■ **Exercise aim**:
Return each line of the records holding the string "taken".

----------------

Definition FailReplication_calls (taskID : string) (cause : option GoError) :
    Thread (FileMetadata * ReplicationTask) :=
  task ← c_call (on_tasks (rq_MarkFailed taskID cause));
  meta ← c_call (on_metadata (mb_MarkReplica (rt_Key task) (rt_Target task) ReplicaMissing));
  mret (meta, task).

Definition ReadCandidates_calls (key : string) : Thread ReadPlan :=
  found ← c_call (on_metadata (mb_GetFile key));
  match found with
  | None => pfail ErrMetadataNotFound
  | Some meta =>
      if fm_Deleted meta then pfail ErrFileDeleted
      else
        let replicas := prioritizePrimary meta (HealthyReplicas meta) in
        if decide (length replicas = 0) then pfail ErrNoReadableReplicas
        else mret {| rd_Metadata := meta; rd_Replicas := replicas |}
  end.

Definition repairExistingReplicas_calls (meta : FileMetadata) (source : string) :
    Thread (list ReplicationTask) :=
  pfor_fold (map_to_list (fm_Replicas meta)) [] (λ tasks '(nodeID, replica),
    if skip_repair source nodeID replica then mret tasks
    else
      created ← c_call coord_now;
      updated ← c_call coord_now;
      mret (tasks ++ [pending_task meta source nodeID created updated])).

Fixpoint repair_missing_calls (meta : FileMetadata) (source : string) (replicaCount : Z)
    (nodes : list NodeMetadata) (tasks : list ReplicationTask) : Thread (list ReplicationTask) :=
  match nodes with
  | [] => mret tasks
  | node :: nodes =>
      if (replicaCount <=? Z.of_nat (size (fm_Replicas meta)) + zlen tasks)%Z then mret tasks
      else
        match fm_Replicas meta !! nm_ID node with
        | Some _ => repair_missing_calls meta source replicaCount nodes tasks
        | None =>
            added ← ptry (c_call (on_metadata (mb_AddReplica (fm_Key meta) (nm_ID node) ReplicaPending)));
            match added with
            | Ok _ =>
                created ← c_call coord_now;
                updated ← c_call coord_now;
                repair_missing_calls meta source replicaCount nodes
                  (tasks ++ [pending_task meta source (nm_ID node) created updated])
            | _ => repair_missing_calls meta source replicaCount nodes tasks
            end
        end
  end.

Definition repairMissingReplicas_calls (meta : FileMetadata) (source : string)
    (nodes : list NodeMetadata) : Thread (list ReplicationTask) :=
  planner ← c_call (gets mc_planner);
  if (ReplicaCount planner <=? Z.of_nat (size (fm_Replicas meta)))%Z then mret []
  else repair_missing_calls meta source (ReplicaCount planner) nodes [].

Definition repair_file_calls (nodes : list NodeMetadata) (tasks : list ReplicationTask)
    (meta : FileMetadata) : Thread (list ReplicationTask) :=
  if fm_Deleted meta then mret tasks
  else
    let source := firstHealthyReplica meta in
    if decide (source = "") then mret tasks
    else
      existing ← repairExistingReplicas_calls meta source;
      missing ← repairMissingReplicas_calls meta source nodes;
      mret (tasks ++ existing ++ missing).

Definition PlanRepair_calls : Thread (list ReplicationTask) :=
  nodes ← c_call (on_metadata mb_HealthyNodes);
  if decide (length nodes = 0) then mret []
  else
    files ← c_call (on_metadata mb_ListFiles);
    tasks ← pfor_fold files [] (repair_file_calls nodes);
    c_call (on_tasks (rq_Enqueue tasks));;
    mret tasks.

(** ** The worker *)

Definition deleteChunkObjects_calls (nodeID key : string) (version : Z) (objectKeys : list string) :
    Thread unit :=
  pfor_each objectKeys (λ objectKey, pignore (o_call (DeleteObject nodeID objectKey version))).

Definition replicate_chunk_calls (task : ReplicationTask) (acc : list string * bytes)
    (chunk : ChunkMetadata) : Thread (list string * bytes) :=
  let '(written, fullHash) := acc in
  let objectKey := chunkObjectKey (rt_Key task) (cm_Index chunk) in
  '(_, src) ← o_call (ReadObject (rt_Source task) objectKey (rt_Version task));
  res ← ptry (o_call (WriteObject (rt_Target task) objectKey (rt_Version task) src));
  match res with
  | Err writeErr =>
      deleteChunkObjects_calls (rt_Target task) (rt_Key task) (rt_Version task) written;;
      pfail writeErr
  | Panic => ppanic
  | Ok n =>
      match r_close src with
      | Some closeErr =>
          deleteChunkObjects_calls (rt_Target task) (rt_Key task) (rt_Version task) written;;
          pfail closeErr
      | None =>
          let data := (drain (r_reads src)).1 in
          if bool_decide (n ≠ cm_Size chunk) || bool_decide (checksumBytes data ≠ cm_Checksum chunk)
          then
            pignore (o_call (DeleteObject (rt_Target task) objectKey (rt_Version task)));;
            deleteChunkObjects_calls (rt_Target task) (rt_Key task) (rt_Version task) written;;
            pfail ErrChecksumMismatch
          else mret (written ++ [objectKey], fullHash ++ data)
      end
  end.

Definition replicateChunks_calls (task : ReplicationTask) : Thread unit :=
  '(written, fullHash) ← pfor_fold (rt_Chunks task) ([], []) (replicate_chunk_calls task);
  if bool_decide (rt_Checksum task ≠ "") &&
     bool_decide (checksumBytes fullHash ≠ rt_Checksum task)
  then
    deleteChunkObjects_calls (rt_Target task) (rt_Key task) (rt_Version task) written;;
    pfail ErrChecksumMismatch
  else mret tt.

----------------

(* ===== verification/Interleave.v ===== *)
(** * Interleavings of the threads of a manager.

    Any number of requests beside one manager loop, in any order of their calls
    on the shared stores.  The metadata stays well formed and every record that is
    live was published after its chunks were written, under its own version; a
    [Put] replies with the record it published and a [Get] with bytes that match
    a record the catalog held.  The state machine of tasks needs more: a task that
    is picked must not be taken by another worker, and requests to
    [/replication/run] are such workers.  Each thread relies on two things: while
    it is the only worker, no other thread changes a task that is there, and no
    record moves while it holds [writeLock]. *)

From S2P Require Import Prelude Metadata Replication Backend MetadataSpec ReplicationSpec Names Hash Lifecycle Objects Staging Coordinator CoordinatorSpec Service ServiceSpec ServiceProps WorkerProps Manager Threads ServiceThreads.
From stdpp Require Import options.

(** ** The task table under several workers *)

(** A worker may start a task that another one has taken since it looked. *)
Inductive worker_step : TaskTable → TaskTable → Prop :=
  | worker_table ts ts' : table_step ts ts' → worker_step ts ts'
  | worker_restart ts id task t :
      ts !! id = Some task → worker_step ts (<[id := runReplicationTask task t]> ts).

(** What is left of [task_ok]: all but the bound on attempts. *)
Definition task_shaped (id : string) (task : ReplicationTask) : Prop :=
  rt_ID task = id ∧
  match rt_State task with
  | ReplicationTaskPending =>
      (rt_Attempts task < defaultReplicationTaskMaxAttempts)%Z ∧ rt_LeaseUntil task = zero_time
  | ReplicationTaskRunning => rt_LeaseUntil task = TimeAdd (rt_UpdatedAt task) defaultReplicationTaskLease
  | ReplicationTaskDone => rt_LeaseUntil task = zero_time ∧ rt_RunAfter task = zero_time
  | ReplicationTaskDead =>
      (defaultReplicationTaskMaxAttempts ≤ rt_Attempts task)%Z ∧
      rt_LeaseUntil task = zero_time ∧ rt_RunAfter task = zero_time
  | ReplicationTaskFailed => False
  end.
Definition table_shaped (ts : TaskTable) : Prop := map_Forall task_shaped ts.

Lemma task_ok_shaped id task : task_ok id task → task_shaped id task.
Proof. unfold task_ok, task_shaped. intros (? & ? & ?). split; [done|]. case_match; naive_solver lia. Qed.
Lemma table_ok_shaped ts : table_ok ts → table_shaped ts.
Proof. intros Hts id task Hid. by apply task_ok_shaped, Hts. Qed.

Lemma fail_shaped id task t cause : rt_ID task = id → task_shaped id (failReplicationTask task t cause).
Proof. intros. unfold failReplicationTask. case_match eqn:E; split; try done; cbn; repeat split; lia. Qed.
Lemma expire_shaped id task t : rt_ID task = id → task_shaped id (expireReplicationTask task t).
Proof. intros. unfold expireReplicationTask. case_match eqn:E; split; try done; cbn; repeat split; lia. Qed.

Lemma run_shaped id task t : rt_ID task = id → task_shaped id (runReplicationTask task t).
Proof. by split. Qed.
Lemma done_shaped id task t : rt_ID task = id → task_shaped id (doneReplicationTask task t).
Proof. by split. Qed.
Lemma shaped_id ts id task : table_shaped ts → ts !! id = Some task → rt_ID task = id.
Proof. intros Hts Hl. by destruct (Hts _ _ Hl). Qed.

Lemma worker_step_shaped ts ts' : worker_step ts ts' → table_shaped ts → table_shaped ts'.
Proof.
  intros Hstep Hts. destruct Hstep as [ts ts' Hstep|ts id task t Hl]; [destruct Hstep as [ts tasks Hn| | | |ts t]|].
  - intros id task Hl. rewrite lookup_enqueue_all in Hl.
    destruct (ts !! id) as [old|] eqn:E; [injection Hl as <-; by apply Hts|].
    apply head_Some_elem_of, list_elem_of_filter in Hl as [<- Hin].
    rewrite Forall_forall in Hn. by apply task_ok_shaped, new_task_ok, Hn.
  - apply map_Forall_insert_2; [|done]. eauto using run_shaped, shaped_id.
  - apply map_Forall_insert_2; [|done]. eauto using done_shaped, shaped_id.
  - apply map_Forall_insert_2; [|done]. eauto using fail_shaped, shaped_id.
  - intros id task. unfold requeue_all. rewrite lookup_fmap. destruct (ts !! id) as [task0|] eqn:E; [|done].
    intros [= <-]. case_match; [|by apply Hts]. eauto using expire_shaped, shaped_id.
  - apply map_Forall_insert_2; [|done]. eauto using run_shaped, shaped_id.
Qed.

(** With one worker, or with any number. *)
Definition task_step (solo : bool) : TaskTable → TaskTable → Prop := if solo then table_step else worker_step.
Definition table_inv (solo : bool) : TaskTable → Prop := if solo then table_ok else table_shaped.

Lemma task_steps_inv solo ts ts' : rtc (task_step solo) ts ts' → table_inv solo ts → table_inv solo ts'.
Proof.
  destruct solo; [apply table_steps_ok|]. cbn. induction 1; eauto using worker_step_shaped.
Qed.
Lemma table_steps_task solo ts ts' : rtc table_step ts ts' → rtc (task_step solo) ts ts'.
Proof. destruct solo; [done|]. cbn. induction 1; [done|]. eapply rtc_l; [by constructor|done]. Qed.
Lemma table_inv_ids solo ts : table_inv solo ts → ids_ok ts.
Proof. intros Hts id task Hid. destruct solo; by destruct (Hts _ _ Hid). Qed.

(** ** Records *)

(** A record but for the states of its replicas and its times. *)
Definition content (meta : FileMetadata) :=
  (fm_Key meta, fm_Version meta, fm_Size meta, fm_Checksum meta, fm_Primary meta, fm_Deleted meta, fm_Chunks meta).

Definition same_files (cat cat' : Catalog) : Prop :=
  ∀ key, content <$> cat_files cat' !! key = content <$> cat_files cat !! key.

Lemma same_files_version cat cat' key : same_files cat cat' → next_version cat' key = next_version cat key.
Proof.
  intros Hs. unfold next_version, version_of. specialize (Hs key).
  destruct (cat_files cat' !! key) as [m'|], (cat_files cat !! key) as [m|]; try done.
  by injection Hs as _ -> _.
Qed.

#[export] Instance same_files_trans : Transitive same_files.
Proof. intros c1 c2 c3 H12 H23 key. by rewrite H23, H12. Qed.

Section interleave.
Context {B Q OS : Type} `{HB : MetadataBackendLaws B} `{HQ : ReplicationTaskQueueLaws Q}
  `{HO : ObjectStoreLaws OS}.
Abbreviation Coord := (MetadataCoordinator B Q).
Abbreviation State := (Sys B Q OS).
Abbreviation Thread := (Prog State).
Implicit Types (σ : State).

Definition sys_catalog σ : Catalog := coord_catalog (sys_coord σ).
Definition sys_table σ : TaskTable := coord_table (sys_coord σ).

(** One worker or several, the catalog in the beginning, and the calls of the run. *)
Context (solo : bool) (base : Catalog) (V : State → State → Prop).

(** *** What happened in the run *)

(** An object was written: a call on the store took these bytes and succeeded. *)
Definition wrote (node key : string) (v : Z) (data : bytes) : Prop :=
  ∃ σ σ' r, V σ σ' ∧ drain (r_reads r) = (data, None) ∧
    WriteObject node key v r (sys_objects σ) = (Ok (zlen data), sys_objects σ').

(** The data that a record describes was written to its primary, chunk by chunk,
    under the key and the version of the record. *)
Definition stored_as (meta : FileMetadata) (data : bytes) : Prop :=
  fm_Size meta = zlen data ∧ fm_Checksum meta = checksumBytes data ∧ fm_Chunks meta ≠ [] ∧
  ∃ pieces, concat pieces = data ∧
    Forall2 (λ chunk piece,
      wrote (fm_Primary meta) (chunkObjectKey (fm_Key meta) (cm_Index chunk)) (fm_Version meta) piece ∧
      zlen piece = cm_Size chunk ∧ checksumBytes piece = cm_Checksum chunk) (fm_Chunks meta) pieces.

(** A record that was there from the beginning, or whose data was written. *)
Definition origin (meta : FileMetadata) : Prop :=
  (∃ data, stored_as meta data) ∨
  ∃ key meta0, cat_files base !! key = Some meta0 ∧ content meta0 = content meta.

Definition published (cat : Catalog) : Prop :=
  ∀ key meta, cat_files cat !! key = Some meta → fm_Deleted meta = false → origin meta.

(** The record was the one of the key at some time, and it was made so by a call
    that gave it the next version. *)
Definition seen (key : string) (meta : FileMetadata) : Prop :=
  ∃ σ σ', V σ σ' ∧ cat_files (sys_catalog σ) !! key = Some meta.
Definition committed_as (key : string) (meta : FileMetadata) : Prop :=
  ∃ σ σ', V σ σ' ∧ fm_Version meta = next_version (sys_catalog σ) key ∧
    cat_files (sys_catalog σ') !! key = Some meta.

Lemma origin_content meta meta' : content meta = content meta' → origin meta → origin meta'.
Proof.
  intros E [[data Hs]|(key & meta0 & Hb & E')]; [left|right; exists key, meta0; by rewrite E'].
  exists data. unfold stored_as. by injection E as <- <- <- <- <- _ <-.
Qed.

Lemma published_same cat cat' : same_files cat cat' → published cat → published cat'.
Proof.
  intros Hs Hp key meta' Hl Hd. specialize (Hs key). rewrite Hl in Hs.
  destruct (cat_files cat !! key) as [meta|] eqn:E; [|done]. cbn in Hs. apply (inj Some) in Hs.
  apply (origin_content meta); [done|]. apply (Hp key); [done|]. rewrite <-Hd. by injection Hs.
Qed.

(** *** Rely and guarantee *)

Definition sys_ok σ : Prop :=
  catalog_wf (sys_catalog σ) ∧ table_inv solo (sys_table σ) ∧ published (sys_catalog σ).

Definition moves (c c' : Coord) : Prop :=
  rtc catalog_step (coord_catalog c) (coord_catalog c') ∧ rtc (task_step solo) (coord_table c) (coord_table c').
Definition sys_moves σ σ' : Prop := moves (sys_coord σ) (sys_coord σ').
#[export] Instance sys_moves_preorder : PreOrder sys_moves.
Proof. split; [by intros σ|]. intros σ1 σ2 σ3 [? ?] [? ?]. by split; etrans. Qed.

----------------

■ **Response to the task**:
    is picked must not be taken by another worker, and requests to
(** A worker may start a task that another one has taken since it looked. *)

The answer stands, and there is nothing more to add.